_How to complete this task_:
Select every line below containing the word "that".

_Given data_:

(* ===== verification/ChunkList.v ===== *)
(** * Chunks in memory (src/data/chunk_list.cc, chunk_list_node.h,
      chunk_handle.h, chunk_manager.cc, src/torrent/runtime/memory_manager.cc)

    Module [MemoryManager]: the limits and the accounting of mapped memory.
    Module [ChunkList]: the chunks of a download, mapped on demand and counted
    by the handles on them, the queue of chunks that wait to be written to
    disk, and the manager that syncs the queues of all downloads when memory
    gets short.

    A chunk list is an entry of a store; a pointer to a node is the number of
    its list and its place in it.  Mapping and syncing are the operating
    system's: what they answer is an argument, and a chunk is known by its
    permissions.  The handles that others hold are part of the state, since a
    storage error makes their holders let go of them and closes the download.
    Instrumentation counters are left out, and so are find_address and the
    pages behind a chunk. *)

From S2P Require Import Prelude Scheduler.
Import SchedulerEntry.

Module MemoryManager.

Record memory := Memory {
  m_memory_usage : Z;
  m_memory_block_count : Z;
  m_max_memory_usage : Z;
  m_sync_queue_block_count : Z;
  m_sync_queue_memory_usage : Z;
  m_safe_sync : bool;
  m_timeout_sync : Z;
  m_preload_type : Z;
  m_preload_min_size : Z;
  m_preload_required_rate : Z;
  m_stats_preloaded : Z;
  m_stats_not_preloaded : Z }.

(** [get_adjusted_rlimit_as] for a limit of [getrlimit], if there is one. *)
Definition get_adjusted_rlimit_as (rlim_cur : option Z) : Z :=
  match rlim_cur with None => 2 ^ 64 - 1 | Some n => n - n / 8 end.

Definition new_memory (rlim_cur : option Z) (default_address_space_size : Z) : memory :=
  Memory 0 0 (Z.min (get_adjusted_rlimit_as rlim_cur) (u64 (Z.shiftl default_address_space_size 20)))
    0 0 false 600 0 (Z.shiftl 256 10) (Z.shiftl 5 10) 0 0.

Definition set_usage (usage count : Z) (m : memory) : memory :=
  Memory usage count (m_max_memory_usage m) (m_sync_queue_block_count m) (m_sync_queue_memory_usage m) (m_safe_sync m) (m_timeout_sync m)
    (m_preload_type m) (m_preload_min_size m) (m_preload_required_rate m) (m_stats_preloaded m) (m_stats_not_preloaded m).
Definition set_sync_queue (count usage : Z) (m : memory) : memory :=
  Memory (m_memory_usage m) (m_memory_block_count m) (m_max_memory_usage m) count usage (m_safe_sync m) (m_timeout_sync m)
    (m_preload_type m) (m_preload_min_size m) (m_preload_required_rate m) (m_stats_preloaded m) (m_stats_not_preloaded m).
Definition set_settings (max : Z) (safe : bool) (timeout type min_size rate : Z) (m : memory) : memory :=
  Memory (m_memory_usage m) (m_memory_block_count m) max (m_sync_queue_block_count m) (m_sync_queue_memory_usage m) safe timeout
    type min_size rate (m_stats_preloaded m) (m_stats_not_preloaded m).

Definition set_max_memory_usage (rlim_cur : option Z) (bytes : Z) (m : memory) : res memory :=
  _ ← throw_when (get_adjusted_rlimit_as rlim_cur <? bytes) input_error;
  _ ← throw_when (bytes <? Z.shiftl 512 20) input_error;
  Ok (set_settings bytes (m_safe_sync m) (m_timeout_sync m) (m_preload_type m) (m_preload_min_size m) (m_preload_required_rate m) m).

Definition account_memory_block (bytes : Z) (m : memory) : memory :=
  set_usage (u64 (m_memory_usage m + bytes)) (u32 (m_memory_block_count m + 1)) m.

Definition release_memory_block (bytes : Z) (m : memory) : res memory :=
  let previous_usage := m_memory_usage m in
  let previous_count := m_memory_block_count m in
  let m := set_usage (u64 (previous_usage - bytes)) (u32 (previous_count - 1)) m in
  _ ← throw_when (previous_count =? 0) internal_error;
  _ ← throw_when (previous_usage <? bytes) internal_error;
  Ok m.

Definition sync_safe_free_diskspace (m : memory) : Z := u64 (m_memory_usage m + Z.shiftl 512 20).

Definition set_safe_sync (state : bool) (m : memory) : memory :=
  set_settings (m_max_memory_usage m) state (m_timeout_sync m) (m_preload_type m) (m_preload_min_size m) (m_preload_required_rate m) m.

Definition set_timeout_sync (seconds : Z) (m : memory) : res memory :=
  _ ← throw_when (3600 <? seconds) input_error;
  Ok (set_settings (m_max_memory_usage m) (m_safe_sync m) seconds (m_preload_type m) (m_preload_min_size m) (m_preload_required_rate m) m).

_Exercise solution_:
    by the handles on them, the queue of chunks that wait to be written to
    disk, and the manager that syncs the queues of all downloads when memory
    permissions.  The handles that others hold are part of the state, since a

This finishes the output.